> _Instructions to follow_:
The records follow. Filter them to the lines that hold "filtering".

### Data for review ###

(* ===== verification/SkipListProofs.v ===== *)
(** * The skip list refines a sorted sequence

    The reference is a plain list of keys in increasing order: insertion by one
    recursive function, removal by filtering, rank by position, ranges by
    slicing and filtering.  Each operation of [SkipList.v] on a well-formed list
    is defined (no null or dangling pointer, enough fuel) and agrees with the
    reference; [skiplist_refines] composes them over arbitrary sequences of
    operations. *)

From S2P Require Import Prelude Bytes Double SkipList SkipListInv SkipListInsert SkipListDelete.
From Stdlib Require Import Sorting.Sorted.
Local Open Scope Z_scope.

(** ** The reference *)

Definition same_key (k x : key) : bool := KeyEqual x.1 x.2 k.1 k.2.

Fixpoint ref_insert (k : key) (ks : list key) : bool * list key :=
  match ks with
  | [] => (true, [k])
  | x :: r =>
      if KeyLess x.1 x.2 k.1 k.2 then let '(b, r') := ref_insert k r in (b, x :: r')
      else if same_key k x then (false, k :: r) else (true, k :: x :: r)
  end.

Definition ref_mem (k : key) (ks : list key) : bool := existsb (same_key k) ks.
Definition ref_erase (k : key) (ks : list key) : list key := List.filter (fun x => negb (same_key k x)) ks.

Fixpoint ref_index (k : key) (ks : list key) : option nat :=
  match ks with
  | [] => None
  | x :: r => if same_key k x then Some 0%nat else S <$> ref_index k r
  end.

Definition ref_rank (k : key) (ks : list key) : Z :=
  match ref_index k ks with Some j => Z.of_nat j | None => SIZE_MAX end.
Definition ref_rev_rank (k : key) (ks : list key) : Z :=
  match ref_index k ks with Some j => zlen ks - 1 - Z.of_nat j | None => SIZE_MAX end.

(** The elements from [start] to [stop] inclusive; negative indices count from
    the end. *)
Definition ref_slice {A} (start stop : Z) (l : list A) : list A :=
  let n := zlen l in
  let s := Z.max 0 (if start <? 0 then n + start else start) in
  let e := Z.min (n - 1) (if stop <? 0 then n + stop else stop) in
  take (Z.to_nat (e - s + 1)) (drop (Z.to_nat s) l).

(** [LIMIT offset count]: a negative count means no limit. *)
Definition ref_limit {A} (offset count : Z) (l : list A) : list A :=
  let l' := drop (Z.to_nat offset) l in
  if count <? 0 then l' else take (Z.to_nat count) l'.

Definition ref_score_range (r : ScoreRange) (ks : list key) : list key :=
  List.filter (fun k => in_range r k.1) ks.

(** ** Random level *)

Lemma random_level_from_bounds fuel rnd k level :
  (1 <= level <= kMaxLevel)%nat ->
  (1 <= random_level_from fuel rnd k level <= kMaxLevel)%nat.
Proof.
  revert k level. induction fuel as [|f IH]; intros k level Hl; simpl; [done|].
  destruct (level <? kMaxLevel)%nat eqn:E; simpl; [|done].
  apply Nat.ltb_lt in E. destruct (branch_up (rnd k)); [|done]. apply IH. lia.
Qed.

Lemma RandomLevel_bounds rnd : (1 <= RandomLevel rnd <= kMaxLevel)%nat.
Proof. apply random_level_from_bounds. unfold kMaxLevel. lia. Qed.

(** ** The reference in terms of the cut *)

Section reference.
Context (ks : list key) (Hs : sorted ks) (Hn : Forall num ks).
Context (k : key) (Hk : num k).
Let K := cutpos (fun s m => KeyLess s m k.1 k.2) ks.

Lemma num_at j x : ks !! j = Some x -> num x.
Proof.
  intros Hx. rewrite Forall_forall in Hn. apply Hn. by eapply list_elem_of_lookup_2.
Qed.

Lemma less_cut : cut (fun s m => KeyLess s m k.1 k.2) ks K.
Proof. by apply cutpos_cut, less_down_closed. Qed.

(** A key equal to [k] can only be the one at the cut. *)
Lemma equal_at_cut j x : ks !! j = Some x -> key_eq x k -> j = K.
Proof.
  intros Hx He. destruct less_cut as [HK Hc].
  assert (Hnx : num x) by (by eapply num_at).
  assert (~ (j < K)%nat) as HjK.
  { intros Hj. apply (Hc j x Hx) in Hj. by apply (key_eq_not_lt x k Hnx Hk He). }
  destruct (decide (j = K)) as [|Hne]; [done|]. exfalso.
  assert (is_Some (ks !! K)) as [y Hy].
  { apply lookup_lt_is_Some. apply lookup_lt_Some in Hx. lia. }
  assert (num y) by (by eapply num_at).
  assert (key_lt y x) by (apply (sorted_lookup ks K j); try done; lia).
  assert (key_lt y k) as Hyk by (by apply (key_eq_lt x k y)).
  apply (Hc K y Hy) in Hyk. lia.
Qed.

Lemma ref_mem_cut :
  ref_mem k ks = match ks !! K with Some x => same_key k x | None => false end.
Proof.
  unfold ref_mem. apply eq_true_iff_eq. rewrite existsb_exists. split.
  - intros (x & Hx & He). apply list_elem_of_In, list_elem_of_lookup_1 in Hx as [j Hj].
    rewrite <- (equal_at_cut j x Hj He). by rewrite Hj.
  - destruct (ks !! K) as [x|] eqn:E; [|done]. intros He. exists x. split; [|done].
    apply list_elem_of_In. by eapply list_elem_of_lookup_2.
Qed.
End reference.

Lemma cutpos_cons t x ks :
  cutpos t (x :: ks) = if t x.1 x.2 then S (cutpos t ks) else 0%nat.
Proof.
  unfold cutpos. simpl. destruct (t x.1 x.2); [|done].
  by destruct (span (fun k => t k.1 k.2) ks).
Qed.

Lemma ref_insert_cut k ks :
  let K := cutpos (fun s m => KeyLess s m k.1 k.2) ks in
  ref_insert k ks =
  match ks !! K with
  | Some x => if same_key k x then (false, <[K := k]> ks) else (true, ins_at K k ks)
  | None => (true, ins_at K k ks)
  end.
Proof.
  simpl. induction ks as [|x ks IH]; [done|]. simpl. rewrite cutpos_cons.
  destruct (KeyLess x.1 x.2 k.1 k.2); simpl; [|done].
  rewrite IH. destruct (ks !! _) as [y|]; [|done]. by destruct (same_key k y).
Qed.

Lemma ref_erase_nochange k ks : ref_mem k ks = false -> ref_erase k ks = ks.
Proof.
  unfold ref_mem, ref_erase. induction ks as [|x ks IH]; simpl; [done|].
  destruct (same_key k x); simpl; [done|]. intros H. by rewrite IH.
Qed.

Lemma ref_erase_cut ks k K x :
  sorted ks -> Forall num ks -> num k ->
  ks !! K = Some x -> same_key k x = true -> ref_erase k ks = del_at K ks.
Proof.
  intros Hs Hn Hk Hx He.
  assert (Hother : forall j y, ks !! j = Some y -> same_key k y = true -> j = K).
  { intros j y Hy Hey. rewrite (equal_at_cut ks Hs Hn k Hk j y Hy Hey).
    symmetry. by apply (equal_at_cut ks Hs Hn k Hk K x). }
  clear Hs Hn Hk. revert K Hx Hother. induction ks as [|y ks IH]; intros K Hx Hother; [done|].
  destruct K as [|K]; simpl in Hx |- *.
  - simplify_eq. rewrite He. simpl. rewrite ref_erase_nochange; [done|].
    unfold ref_mem. apply not_true_iff_false. rewrite existsb_exists. intros (z & Hz & Hez).
    apply list_elem_of_In, list_elem_of_lookup_1 in Hz as [j Hj].
    specialize (Hother (S j) z Hj Hez). lia.
  - destruct (same_key k y) eqn:Ey; simpl.
    + specialize (Hother 0%nat y eq_refl Ey). lia.
    + unfold del_at. simpl. f_equal. apply IH; [done|].
      intros j z Hz Hez. specialize (Hother (S j) z Hz Hez). lia.
Qed.

(** ** Replacing a score by an equal one *)

Lemma set_score_views h l s n :
  h !! l = Some n ->
  exists h', set_score h l s = Some h' /\
    (forall l' j, get_forward h' l' j = get_forward h l' j) /\
    (forall l' j, get_span h' l' j = get_span h l' j) /\
    (forall l', get_key h' l' = if decide (l' = l) then Some (s, member n) else get_key h l') /\
    dom h' = dom h.
Proof.
  intros Hl. unfold set_score, get_forward, get_span, get_key. rewrite Hl. simpl.
  eexists. split; [done|]. split_and!; intros.
  1-3: destruct (decide (l' = l)) as [->|Hne];
    [rewrite lookup_insert_eq, ?Hl|rewrite lookup_insert_ne]; done.
  rewrite dom_insert_L. apply elem_of_dom_2 in Hl. set_solver.
Qed.

Lemma key_eq_trans_lt ks K k x :
  sorted ks -> Forall num ks -> num k -> ks !! K = Some x -> key_eq x k -> sorted (<[K := k]> ks).
Proof.
  intros Hs Hn Hk Hx He. apply sorted_of_lookup. intros i j a b Hij Ha Hb.
  assert (Hlt := lookup_lt_Some _ _ _ Hx). assert (num x) by (by eapply (num_at ks Hn)).
  assert (forall j y, ks !! j = Some y -> num y) as Hnum by (intros; by eapply (num_at ks Hn)).
  destruct (decide (i = K)) as [->|HiK].
  - rewrite list_lookup_insert_eq in Ha by done. rewrite list_lookup_insert_ne in Hb by lia.
    simplify_eq. apply (key_eq_lt_l x); eauto. by eapply (sorted_lookup ks K j).
  - rewrite list_lookup_insert_ne in Ha by lia. destruct (decide (j = K)) as [->|HjK].
    + rewrite list_lookup_insert_eq in Hb by done. simplify_eq.
      apply (key_eq_lt x); eauto. by eapply (sorted_lookup ks i K).
    + rewrite list_lookup_insert_ne in Hb by lia. by eapply (sorted_lookup ks i j).
Qed.

Lemma set_score_shape {G G' : list key -> Prop} sl ls hs ks K l x k :
  shape G sl ls hs ks -> ls !! S K = Some l -> ks !! K = Some x -> x.2 = k.2 -> G' (<[K := k]> ks) ->
  exists h, set_score (heap sl) l k.1 = Some h /\
    shape G' (mkSkipList h (next_loc sl) (header_ sl) (level_ sl) (length_ sl)) ls hs (<[K := k]> ks).
Proof.
  intros R Hl Hx He HG. pose proof (rep_keys _ _ _ _ R K l Hl) as Hkey. rewrite Hx in Hkey.
  unfold get_key in Hkey. destruct (heap sl !! l) as [n|] eqn:En; [|done]. simpl in Hkey.
  assert (Hm : member n = k.2) by (injection Hkey as <-; done).
  destruct (set_score_views (heap sl) l k.1 n En) as (h & -> & F & Sp & Kf & D).
  exists h. split; [done|]. destruct R. split; simpl; try done.
  - by rewrite length_insert.
  - intros p. by rewrite D.
  - intros p l' Hl'. rewrite Kf. case_decide as Hd.
    + subst l'. assert (S p = S K) as [= ->] by (by eapply NoDup_lookup).
      rewrite Hm, list_lookup_insert_eq by (by eapply lookup_lt_Some). by destruct k.
    + rewrite list_lookup_insert_ne by (intros ->; congruence). by apply rep_keys.
  - intros p l' ht i Hl' Hh Hi. unfold link_ok. rewrite F, Sp. by apply (rep_links p l' ht).
  - unfold zlen. by rewrite length_insert.
Qed.

Section ops.
Context (sl : SkipList) (ls : list loc) (hs : list nat) (ks : list key).
Context (R : rep sl ls hs ks).

Let Hs := rep_sorted _ _ _ _ R.
Let Hn := rep_num _ _ _ _ R.

Lemma set_score_rep K l x k :
  ls !! S K = Some l -> ks !! K = Some x -> num k -> key_eq x k ->
  exists h, set_score (heap sl) l k.1 = Some h /\
    rep (mkSkipList h (next_loc sl) (header_ sl) (level_ sl) (length_ sl)) ls hs (<[K := k]> ks).
Proof.
  intros Hl Hx Hk He. eapply set_score_shape; [exact R|done|done| |].
  - apply key_eq_spec in He; [by destruct He| |done]. by eapply (num_at ks Hn).
  - split; [by eapply key_eq_trans_lt|by apply Forall_insert].
Qed.

Section with_key.
Context (k : key) (Hk : num k).
Let K := cutpos (fun s m => KeyLess s m k.1 k.2) ks.
Let C := less_cut ks Hs Hn k Hk.

(** The search of [FindNode] and [Insert], and the candidate after it. *)
Lemma find_run :
  exists y upd,
    descend (walk_fuel sl) (heap sl) (fun s' m' => KeyLess s' m' k.1 k.2)
      (level_ sl) (header_ sl) 0 = Some (y, upd) /\
    upd_ok ls hs K (level_ sl) upd /\
    ((exists l x, ls !! S K = Some l /\ ks !! K = Some x /\
        get_forward (heap sl) y 0 = Some (Some l) /\ get_key (heap sl) l = Some x) \/
     (ks !! K = None /\ get_forward (heap sl) y 0 = Some None)).
Proof.
  destruct (search_spec sl ls hs ks R _ K C) as (y & upd & Hd & Hu & Hy).
  exists y, upd. split_and!; [done|done|]. by apply (after_pos sl ls hs ks R).
Qed.

Lemma FindNode_spec :
  exists r upd, FindNode sl k.1 k.2 = Some (r, upd) /\ upd_ok ls hs K (level_ sl) upd /\
    ((exists l x, r = Some l /\ ls !! S K = Some l /\ ks !! K = Some x /\ key_eq x k /\
                  ref_mem k ks = true) \/
     (r = None /\ ref_mem k ks = false)).
Proof.
  unfold FindNode. rewrite (ref_mem_cut ks Hs Hn k Hk).
  destruct find_run as (y & upd & -> & Hu & Hc); simpl.
  destruct Hc as [(l & x & Hl & Hx & -> & Hg)|[Hx ->]]; simpl.
  - rewrite Hg. simpl. fold K. rewrite Hx. unfold same_key.
    destruct (KeyEqual x.1 x.2 k.1 k.2) eqn:E; do 2 eexists; (split_and!; [done|done|]); [left|by right].
    by exists l, x.
  - do 2 eexists. split_and!; [done|done|]. right. fold K. by rewrite Hx.
Qed.

Lemma Contains_spec : Contains sl k.1 k.2 = Some (ref_mem k ks).
Proof.
  unfold Contains. destruct FindNode_spec as (r & upd & -> & _ & [(l & x & -> & _ & _ & _ & ->)|[-> ->]]); done.
Qed.

Lemma Insert_spec rnd :
  zlen ks + 1 < U64 - 1 ->
  exists sl', Insert rnd sl k.1 k.2 = Some ((ref_insert k ks).1, sl') /\ wf sl' (ref_insert k ks).2.
Proof.
  intros Hroom. unfold Insert. rewrite ref_insert_cut. fold K.
  destruct find_run as (y & upd & -> & Hu & Hc); simpl.
  assert (Hnew : (forall x, ks !! K = Some x -> ~ key_eq x k) ->
    exists sl', insert_node sl upd (RandomLevel rnd) k.1 k.2 = Some sl' /\ wf sl' (ins_at K k ks)).
  { intros Hne. destruct (insert_node_rep sl ls hs ks R k K (proj1 C)
      (ordered_ins_at ks k K (conj Hs Hn) Hk C Hne) Hroom upd (RandomLevel rnd) Hu)
      as (sl' & E & R'); [apply RandomLevel_bounds|]. exists sl'. split; [done|]. by do 2 eexists. }
  destruct Hc as [(l & x & Hl & Hx & -> & Hg)|[Hx ->]]; simpl; rewrite Hx.
  - rewrite Hg. simpl. unfold same_key. destruct (KeyEqual x.1 x.2 k.1 k.2) eqn:E; simpl.
    + destruct (set_score_rep K l x k Hl Hx Hk E) as (h & -> & R'). simpl.
      eexists. split; [done|]. by do 2 eexists.
    + destruct Hnew as (sl' & -> & W); [|simpl; eauto]. intros x' Hx'. simplify_eq.
      unfold key_eq. by rewrite E.
  - destruct Hnew as (sl' & -> & W); [|simpl; eauto]. intros x' Hx'. simplify_eq.
Qed.

Lemma Erase_spec :
  exists sl', Erase sl k.1 k.2 = Some (ref_mem k ks, sl') /\ wf sl' (ref_erase k ks).
Proof.
  unfold Erase.
  destruct FindNode_spec as (r & upd & -> & Hu & [(l & x & -> & Hl & Hx & He & Hm)|[-> Hm]]);
    simpl; rewrite Hm.
  - destruct (DeleteNode_rep sl ls hs ks R K l upd Hl Hu) as (sl' & -> & R'). simpl.
    exists sl'. split; [done|]. rewrite (ref_erase_cut ks k K x) by done. by do 2 eexists.
  - exists sl. split; [done|]. rewrite ref_erase_nochange by done. by do 2 eexists.
Qed.
End with_key.

(** *** Traversal *)

Lemma nodes_from_spec p fuel :
  (length ks - p <= fuel)%nat -> (p <= length ks)%nat ->
  nodes_from fuel (heap sl) (ls !! S p) = Some (drop p ks).
Proof.
  revert p. induction fuel as [|f IH]; intros p Hf Hp.
  - assert (p = length ks) as -> by lia. rewrite drop_all.
    by rewrite lookup_ge_None_2 by (rewrite (rep_len_ks _ _ _ _ R); lia).
  - destruct (ls !! S p) as [l|] eqn:El; simpl.
    + pose proof (lookup_lt_Some _ _ _ El) as Hlt. rewrite (rep_len_ks _ _ _ _ R) in Hlt.
      destruct (lookup_lt_is_Some_2 ks p ltac:(lia)) as [x Hx].
      rewrite (rep_keys _ _ _ _ R p l El), Hx. simpl.
      rewrite (level0_next sl ls hs ks (S p) l R El). simpl.
      rewrite IH by lia. simpl. f_equal. symmetry. by apply drop_S.
    + apply lookup_ge_None in El. rewrite (rep_len_ks _ _ _ _ R) in El.
      by rewrite drop_ge by lia.
Qed.

Lemma all_nodes_spec : all_nodes sl = Some ks.
Proof.
  unfold all_nodes. rewrite (level0_next sl ls hs ks 0 (header_ sl) R) by apply (rep_header _ _ _ _ R).
  simpl. rewrite nodes_from_spec; [done| |lia].
  unfold walk_fuel. rewrite (rep_size _ _ _ _ R), (rep_len_ks _ _ _ _ R). lia.
Qed.

(** The nodes after a rank-free search. *)
Lemma nodes_after_cut t K :
  cut t ks K ->
  exists x, descend_to (walk_fuel sl) (heap sl) t (level_ sl) (header_ sl) = Some x /\
    ls !! K = Some x /\
    exists cur, get_forward (heap sl) x 0 = Some cur /\
      nodes_from (walk_fuel sl) (heap sl) cur = Some (drop K ks).
Proof.
  intros C. destruct (search_spec sl ls hs ks R t K C) as (y & upd & Hd & _ & Hy).
  exists y. split_and!; [by eapply descend_to_descend|done|].
  eexists. split; [by apply (level0_next sl ls hs ks K y R)|].
  apply nodes_from_spec; [|apply C].
  unfold walk_fuel. rewrite (rep_size _ _ _ _ R), (rep_len_ks _ _ _ _ R). lia.
Qed.
End ops.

###

> _Solution_:
    recursive function, removal by filtering, rank by position, ranges by
    slicing and filtering.  Each operation of [SkipList.v] on a well-formed list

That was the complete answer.